We also did some work last year on resilience training. I’m ambivalent about that because I think you can go on forever and then it becomes your problem because you’re not resilient enough, when actually sometimes it’s, yes I’m resilient enough, it’s just I’ve got too much going on.

That must have a flow-on effect for the patient in cancer patient survivorship.
Absolutely, yes. I think it’s the old adage on airlines – that you have to put your own mask on first before you put anyone else’s on. You have to look after yourself because you can’t look after other people if you’re broken.

I think as a manager as well as a clinician, my role is often to say to people, ‘No, you’ve got to stop, go home, take some time off, you’ve had a bereavement. Don’t come back to work, you’re not safe to work.’ Sometimes you need to be that person that looks after your staff and steps in and says, ‘No, you’ve done enough.’

What is the effect that you may see in cancer survivors?
I think if your nurse is burnt out, you get compassion fatigue. Sometimes to protect yourself you can’t then take on other people’s problems. What a cancer survivor will see is a nurse that’s short, that’s snappy, that doesn’t have time, that can’t just sit and be with someone.
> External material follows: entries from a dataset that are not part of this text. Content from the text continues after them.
Lemma store_n_stores n a v : In n widths -> in_range 32 a ->
  stores 3 (store_n n a v) a (to_le (Z.to_nat n) v).
Proof.
  intros Hn Ha.
  assert (forall f l, stores 1 f a l -> stores 3 f a l) as Hweak.
  { intros f l Hf m c Hwf Hroom Hc. specialize (Hf m (2 + c) Hwf ltac:(by replace (1 + (2 + c)) with (3 + c) by lia) ltac:(lia)).
    destruct (f m) as [m' [u|t|]]; [|done..]. destruct Hf as (? & [? ?] & ? & ?).
    split_and!; [done|split; lia|done|done]. }
  repeat destruct Hn as [<-|Hn]; [| | | |destruct Hn]; unfold store_n; cbn [Z.eqb Pos.eqb].
  - by apply Hweak, store8_stores.
  - by apply Hweak, store16_stores.
  - by apply Hweak, store32_stores.
  - by apply store64_stores.
Qed.

(** C13: the loads and stores of the emulator's memory, for every width,
    alignment and address, including those that cross pages or wrap at 4 GiB.
    A store that succeeds found every byte in a mapped writable page, replaces
    exactly those bytes and no other cell or permission, and a load of the
    width then returns the value wherever the pages are readable. A store that
    fails reports the first byte it may not write, unmapped or not writable,
    and has written exactly the bytes before it. No store panics while the
    event counters are below their 64-bit limit. *)
Theorem mmu_store_load (n a v : Z) (m : Mmu) :
  In n widths -> in_range 32 a -> in_range (8 * n) v -> mmu_wf m -> room 3 m ->
  match store_n n a v m with
  | (m', Ok _) =>
      mmu_wf m' /\ same_cells m' (over (cell m) a (to_le (Z.to_nat n) v)) /\
      (forall k, 0 <= k < n -> writable m (wrap32 (a + k))) /\
      ((forall k, 0 <= k < n -> readable m (wrap32 (a + k))) -> load_n n m' a = Ok v)
  | (m', Err t) =>
      mmu_wf m' /\ exists k, 0 <= k < n /\ store_fault m (wrap32 (a + k)) t /\
        (forall j, 0 <= j < k -> writable m (wrap32 (a + j))) /\
        same_cells m' (over (cell m) a (take (Z.to_nat k) (to_le (Z.to_nat n) v)))
  | (_, Panic) => False
  end.
Proof.
  intros Hn Ha Hv Hwf Hroom. pose proof (widths_bound n Hn).
  pose proof (store_n_stores n a v Hn Ha m 0 Hwf Hroom ltac:(lia)) as H1.
  assert (len (to_le (Z.to_nat n) v) = n) as Hl by (unfold len; rewrite length_to_le; lia).
  rewrite Hl in H1. destruct (store_n n a v m) as [m' [u|t|]]; [|done..].
  destruct H1 as (? & ? & ? & ?). split_and!; try done. intros Hr. by eapply load_over.
Qed.

(** A writable page followed by a read-only one. *)
Definition two_pages : Mmu := map 0x2000 1 perm_R (map 0x1000 1 (perm_or perm_R perm_W) new).

Lemma two_pages_wf : mmu_wf two_pages /\ room 3 two_pages.
Proof.
  split; [|split; vm_compute; [done|split; discriminate]].
  intros p page. change (pages two_pages) with
    (<[2 := zeroed perm_R]> (<[1 := zeroed (perm_or perm_R perm_W)]> (∅ : gmap Z Page))).
  rewrite !lookup_insert_Some, lookup_empty. unfold NUM_PAGES.
  intros [[<- <-]|[_ [[<- <-]|[_ [=]]]]]; (split; [lia|vm_compute; reflexivity]).
Qed.

Lemma mmu_store_load_witness :
  load_n 4 (store_n 4 0x1ffc 0xdeadbeef two_pages).1 0x1ffc = Ok 0xdeadbeef /\
  exists m', store_n 4 0x1ffe 0x11223344 two_pages = (m', Err (WriteProtectFault 0x2000)) /\
    mmu_wf m'.
Proof.
  destruct two_pages_wf as [Hwf Hroom].
  assert (forall x, 0 <= x < 2 ^ 32 -> in_range 32 x) as Hr by (intros x Hx; exact Hx). split.
  - pose proof (mmu_store_load 4 0x1ffc 0xdeadbeef two_pages) as H.
    destruct (store_n 4 0x1ffc 0xdeadbeef two_pages) as [m' [u|t|]] eqn:E;
      [|vm_compute in E; discriminate E..].
    destruct H as (_ & _ & _ & H); [cbn; tauto|apply Hr; lia|unfold in_range; lia|done|done|].
    apply H. intros k Hk. assert (k = 0 \/ k = 1 \/ k = 2 \/ k = 3) as [->|[->|[->| ->]]] by lia;
      (eexists _, _; split; vm_compute; reflexivity).
  - pose proof (mmu_store_load 4 0x1ffe 0x11223344 two_pages) as H.
    destruct (store_n 4 0x1ffe 0x11223344 two_pages) as [m' r] eqn:E. exists m'.
    assert (r = Err (WriteProtectFault 0x2000)) as ->.
    { apply (f_equal snd) in E. cbn [snd] in E. rewrite <- E. vm_compute. reflexivity. }
    split; [reflexivity|].
    destruct H as [H _]; [cbn; tauto|apply Hr; lia|unfold in_range; lia|done|done|]. exact H.
Defined.

(** Without the [trace] feature a watched 64-bit store is logged three times:
    once per half, and once as a whole. *)
Example store64_logged_three_times :
  (fun e => (w_seq e, w_addr e, w_width e)) <$>
    watch_log (store64 0x1008 0 (add_watch 0x1000 0x100 two_pages)).1
  = [(1, 0x1008, 4); (2, 0x100c, 4); (3, 0x1008, 8)].
Proof. vm_compute. reflexivity. Qed.
(* ===== verification/MmuState.v ===== *)
(** The states the emulator's memory can reach: every public operation that
    changes it as a step, the invariant they all keep, and the watch log
    against the history of the watched stores. *)

From S2P Require Import Prelude Mmu MmuMemory MmuPages.

(** * Steps *)

(** One call of a public method, with its arguments. *)
Inductive Op : Type :=
| OpMap (a size : Z) (perm : Perm)
| OpMapZeroed (a size : Z) (perm : Perm)
| OpUnmap (a size : Z)
| OpSetPerm (a : Z) (perm : Perm)
| OpAddWatch (start len : Z)
| OpSetWatchLimit (limit : Z)
| OpClearWatches
| OpStore8 (a v : Z)
| OpStore16 (a v : Z)
| OpStore32 (a v : Z)
| OpStore64 (a v : Z)
| OpWrite (a : Z) (data : list byte)
| OpWriteInitializer (a : Z) (data : list byte)
| OpForkCopy
| OpSetEip (eip : Z).

(** [mmu.dbg_eip = eip], what the interpreter does in front of an instruction. *)
Definition set_dbg_eip (eip : Z) (m : Mmu) : Mmu :=
  {| pages := pages m; coverage := coverage m; dbg_eip := eip; watches := watches m; watch_log := watch_log m;
     watch_limit := watch_limit m; watch_seq := watch_seq m; watch_dropped := watch_dropped m |}.

Definition run_op (o : Op) : St unit :=
  match o with
  | OpMap a size perm => modify (map a size perm)
  | OpMapZeroed a size perm => modify (map_zeroed a size perm)
  | OpUnmap a size => modify (unmap a size)
  | OpSetPerm a perm => set_perm a perm
  | OpAddWatch start len => modify (add_watch start len)
  | OpSetWatchLimit limit => modify (set_watch_limit limit)
  | OpClearWatches => modify clear_watches
  | OpStore8 a v => store8 a v
  | OpStore16 a v => store16 a v
  | OpStore32 a v => store32 a v
  | OpStore64 a v => store64 a v
  | OpWrite a data => write a data
  | OpWriteInitializer a data => write_initializer a data
  | OpForkCopy => modify fork_copy
  | OpSetEip eip => modify (set_dbg_eip eip)
  end.

(** The addresses and sizes of a call are [u32] values. *)
Definition op_ok (o : Op) : Prop :=
  match o with
  | OpMap a size _ | OpMapZeroed a size _ | OpUnmap a size => in_range 32 a /\ in_range 32 size
  | OpSetPerm a _ | OpStore8 a _ | OpStore16 a _ | OpStore32 a _ | OpStore64 a _
  | OpWrite a _ | OpWriteInitializer a _ => in_range 32 a
  | OpAddWatch start len => in_range 32 start /\ in_range 32 len
  | OpSetEip eip => in_range 32 eip
  | OpSetWatchLimit _ | OpClearWatches | OpForkCopy => True
  end.

(** * The stores a watchpoint has to see

    Told without the log: a call completes the stores whose bytes are all
    writable, up to the first that is not. A store is its address, its width
    and its value. *)

Definition writable (m : Mmu) (a : Z) : bool :=
  match pages m !! page_index a with Some pg => perm_contains (p_perm pg) perm_W | None => false end.
Lemma cmp_flags w a b f : width_ok w -> in_range w a -> in_range w b ->
  (group1_op w 7 a b f).2 = diff_flags w a b 0 f.
Proof.
  intros Hw Ha Hb. destruct (alu_diffs w a b f Hw Ha Hb) as [E _]. unfold group1_op.
  destruct Hw as [-> | [-> | ->]]; cbn [at_width Z.eqb Pos.eqb group1_op_8 group1_op_16 group1_op_32] in *;
    unfold alu_cmp_8, alu_cmp_16, alu_cmp_32; rewrite E; reflexivity.
Qed.

(** The signed order from the sign and the overflow of the difference. *)
Lemma signed_less w a b : width_ok w -> in_range w a -> in_range w b ->
  negb (Bool.eqb (sint w (wrap w (a - b)) <? 0) (out_of_range w (sint w a - sint w b))) =
  (sint w a <? sint w b).
Proof.
  intros Hw Ha Hb. destruct (half_width w Hw) as (H8 & E & Hp).
  pose proof (wrap_diff w a b Ha Hb 0 ltac:(lia)) as Er. rewrite Z.sub_0_r, Z.add_0_r in Er. rewrite Er.
  unfold out_of_range, sint, in_range in *.
  destruct (Z.ltb_spec a b), (Z.ltb_spec a (2 ^ (w - 1))), (Z.ltb_spec b (2 ^ (w - 1))); all_cmp.
Qed.

Lemma diff_zero w a b : in_range w a -> in_range w b -> (wrap w (a - b) =? 0) = (a =? b).
Proof.
  intros Ha Hb. pose proof (wrap_diff w a b Ha Hb 0 ltac:(lia)) as Er. rewrite Z.sub_0_r, Z.add_0_r in Er.
  rewrite Er. unfold in_range in *. destruct (Z.ltb_spec a b); lia.
Qed.

Lemma sint_inj w a b : 0 < w -> in_range w a -> in_range w b -> sint w a = sint w b -> a = b.
Proof. intros Hw Ha Hb E. apply (f_equal (wrap w)) in E. by rewrite !wrap_sint in E. Qed.

(** Even codes state a condition, odd ones its negation. *)
Lemma condition_cases cc f : 0 <= cc < 16 ->
  condition_holds cc f = xorb (Z.odd cc)
    match cc / 2 with
    | 0 => of_ f
    | 1 => cf f
    | 2 => zf f
    | 3 => cf f || zf f
    | 4 => sf f
    | 5 => pf f
    | 6 => negb (Bool.eqb (sf f) (of_ f))
    | _ => zf f || negb (Bool.eqb (sf f) (of_ f))
    end.
Proof.
  intros Hcc. assert (cc ∈ seqZ 0 16) as Hin by (apply elem_of_seqZ; lia).
  repeat (apply elem_of_cons in Hin as [->|Hin]; [destruct f as [[] [] [] [] [] [] [] []]; reflexivity|]).
  by apply elem_of_nil in Hin.
Qed.

(** C30: after a comparison the condition codes compare. Of two words of 8, 16 or
    32 bits, JB, JBE and their negations decide the unsigned order, JL, JLE
    and theirs the signed order (overflow included), JE equality, JS and JP
    the sign and parity of the difference, JO its overflow. *)
Theorem compare_conditions w cc a b f :
  width_ok w -> in_range w a -> in_range w b -> 0 <= cc < 16 ->
  condition_holds cc (group1_op w 7 a b f).2 = condition_spec w cc a b.
Proof.
  intros Hw Ha Hb Hcc. rewrite cmp_flags by done.
  pose proof (signed_less w a b Hw Ha Hb) as Hl. pose proof (diff_zero w a b Ha Hb) as Hz.
  assert (0 < w) as Hw0 by (destruct Hw as [-> | [-> | ->]]; lia).
  assert ((a =? b) || (sint w a <? sint w b) = (sint w a <=? sint w b)) as Hle.
  { destruct (Z.eqb_spec a b) as [->|Hne]; cbn [orb]; [lia|].
    assert (sint w a <> sint w b) by (intros ?%sint_inj; done). lia. }
  assert ((a <? b) || (a =? b) = (a <=? b)) as Hleu by lia.
  pose proof (wrap_wrap8 w (a - b) Hw) as Hp.
  rewrite condition_cases by done. unfold diff_flags, condition_spec, arith_flags.
  cbn [cf pf zf sf of_]. rewrite !Z.sub_0_r, Z.add_0_r, Hl, Hz, Hp, Hle, Hleu. done.
Qed.

Lemma compare_conditions_witness :
  width_ok 8 /\ in_range 8 0x80 /\ in_range 8 1 /\ 0 <= 12 < 16 /\
  condition_holds 12 (group1_op 8 7 0x80 1 flags_default).2 = condition_spec 8 12 0x80 1 /\
  condition_spec 8 12 0x80 1 = true /\ condition_spec 8 2 0x80 1 = false.
Proof.
  assert (width_ok 8) as Hw by (left; reflexivity).
  assert (in_range 8 0x80) as Ha by done. assert (in_range 8 1) as Hb by done.
  assert (0 <= 12 < 16) as Hc by lia.
  split; [exact Hw|]. split; [exact Ha|]. split; [exact Hb|]. split; [exact Hc|].
  split; [exact (compare_conditions 8 12 0x80 1 flags_default Hw Ha Hb Hc)|split; vm_compute; reflexivity].
Defined.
A lot of what we do is being. As I’ve got more experience I talk less and listen more. To sit and just sit with somebody and be with them and let them have that time to express themselves will disappear if what you’re doing is you’re looking at your watch and worrying because you’ve got 10 other people to see. That will definitely affect cancer survivors, because they need that, they need somebody that can just be with them and have the time and space to let them tell them what’s going on.

Are there resources that you point your nurses to, to get information or support or is there some sort of safety net so that some nurses don’t burn out?
I would advise all my nurses to have a mentor, somebody outside the organisation that they can bounce ideas off and to check in with and get a reality check.

I’ve got one; I would definitely recommend everyone did. We have a measure in the UK: nurses working with cancer should have clinical supervision. So every month they’ll be with a psychologist and they can talk through and debrief any challenging situations, which is really helpful.

I think your team is probably your biggest help. I’m really fortunate, I’ve got a fantastic team. We’ve got an amazing office. It’s our safe space, we can come in and we can offload and you can say what you need to say.

If anyone is having a hard time you can guarantee one of the team will step up and say, ‘You sit down, I’ll make you a cup of tea.’

I think that kind of camaraderie and support, and a bit of official kind of structured supervision as well, is a great combination.

Louisa Fleure is the Lead Urology Clinical Nurse Specialist at Guy’s Hospital in London. She manages a team of 12 specialist nurses, who work in urology, cancer and benign conditions. She is also the advanced prostate cancer CNS.